Subsection 5.2.2 Constructing a 95% confidence interval

A point estimate is our best guess for the value of the parameter, so it makes sense to build the confidence interval around that value. The standard error, which is a measure of the uncertainty associated with the point estimate, provides a guide for how large we should make the confidence interval.

Constructing a 95% confidence interval

When the sampling distribution of a point estimate can reasonably be modeled as normal, the point estimate we observe will be within 1.96 standard errors of the true value of interest about 95% of the time. Thus, a 95% confidence interval for such a point estimate can be constructed:

\begin{gather} \text{ point estimate } \ \pm\ 1.96 \times SE\label{basic_ci_formula}\tag{5.2.1} \end{gather}

We can be 95% confident this interval captures the true value.

Compute the area between -1.96 and 1.96 for a normal distribution with mean 0 and standard deviation 1. 2 We will leave it to you to draw a picture. The Z-scores are \(Z_{left} = -1.96\) and \(Z_{right} = 1.96\text{.}\) The area between these two Z-scores is \(0.9500\text{.}\) This is where “1.96” comes from in the 95% confidence interval formula.

The point estimate from the smoking example was 15%. In the next chapters we will determine when we can apply a normal model to a point estimate.
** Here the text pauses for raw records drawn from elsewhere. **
(** [try_fold_compare] on two literal words *)
Definition fold_compare_values (op : CompareOp) (l r : Value) : option bool :=
  match as_i64 l, as_i64 r with
  | Some a, Some b => Some (compare_ints op a b)
  | _, _ =>
      match as_bool l, as_bool r with
      | Some a, Some b =>
          match op with
          | CEq => Some (Bool.eqb a b)
          | CNe => Some (negb (Bool.eqb a b))
          | _ => None
          end
      | _, _ =>
          match as_f64_value l, as_f64_value r with
          | Some a, Some b => Some (compare_floats op a b)
          | _, _ => None
          end
      end
  end.

(** [try_fold_compare] *)
Definition try_fold_compare (op : CompareOp) (e1 e2 : Expr Step) : option (Expr Step) :=
  match e1, e2 with
  | ELiteral l, ELiteral r => (λ b, ELiteral (VBool b)) <$> fold_compare_values op l r
  | _, _ => None
  end.

(** [make_arith] *)
Definition make_arith (op : ArithOp) (e1 e2 : Expr Step) : res lower_err (Expr Step) :=
  let* _ := reject_boundary e1 in
  let* _ := reject_boundary e2 in
  match try_fold_arith op e1 e2 with
  | Some folded => Ok folded
  | None =>
      match expr_to_rpn e1, expr_to_rpn e2 with
      | Some l, Some r => Ok (ECompiledMath (l ++ r ++ [OArith op]))
      | _, _ => Ok (EArithmetic op e1 e2)
      end
  end.

(** [make_compare] *)
Definition make_compare (op : CompareOp) (e1 e2 : Expr Step) : res lower_err (Expr Step) :=
  let* _ := reject_boundary e1 in
  let* _ := reject_boundary e2 in
  match try_fold_compare op e1 e2 with
  | Some folded => Ok folded
  | None =>
      match expr_to_rpn e1, expr_to_rpn e2 with
      | Some l, Some r => Ok (ECompiledMath (l ++ r ++ [OCompare op]))
      | _, _ => Ok (ECompare op e1 e2)
      end
  end.

(** The two fallbacks of [apply_unary_neg]. *)
Definition neg_other e : Expr Step :=
  match expr_to_rpn e with
  | Some ops => ECompiledMath (ops ++ [ONeg])
  | None => EArithmetic ASub (ELiteral (VInt 0)) e
  end.

(** [apply_unary_neg] *)
Definition apply_unary_neg e : res lower_err (Expr Step) :=
  match e with
  | ELiteral v =>
      match as_i64 v, as_f64 v with
      | Some n, _ =>
          match chk_i64 (- n) with
          | Some neg => Ok (ELiteral (VInt neg))
          | None => Ok (ECompiledMath [OPushConst v; ONeg])
          end
      | None, Some f => Ok (ELiteral (VFloat (SFopp f)))
      | None, None => Ok (neg_other e)
      end
  | EUnsignedIntBoundary n =>
      if (n =? i64_bound + 1)%N then Ok (ELiteral (VInt i64_min))
      else Err (BoundaryOverflow n)
  | other => Ok (neg_other other)
  end.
For now, assume that the normal model is reasonable. The standard error for this point estimate was calculated to be \(SE = 0.04\text{.}\) Construct a 95% confidence interval.

Solution
\begin{align*} \text{ point estimate } \ \amp \pm \ 1.96\times SE\\ 0.15\ \amp \pm \ 1.96\times 0.04\\ (0.0716\amp \text{ , } 0.2284) \end{align*}

We are 95% confident that the true percent of smokers in this population is between 7.16% and 22.84%.

Based on the confidence interval above, is there evidence that a smaller proportion smoke in this county than in the state as a whole? The proportion that smoke in the state is known to be 0.20.

Solution

While the point estimate of 0.15 is lower than 0.20, this deviation is likely due to random chance. Because the confidence interval includes the value 0.20, 0.20 is a reasonable value for the proportion of smokers in the county. Therefore, based on this confidence interval, we do not have evidence that a smaller proportion smoke in the county than in the state.

In Section 1.1 we encountered an experiment that examined whether implanting a stent in the brain of a patient at risk for a stroke helps reduce the risk of a stroke. The results from the first 30 days of this study, which included 451 patients, are summarized in Table 5.2.6. These results are surprising! The point estimate suggests that patients who received stents may have a higher risk of stroke: \(p_{trmt} - p_{ctrl} = 0.090\text{.}\)

stroke no event Total
treatment 33 191 224
control 13 214 227
Total 46 405 451
Table 5.2.6 Descriptive statistics for 30-day results for the stent study.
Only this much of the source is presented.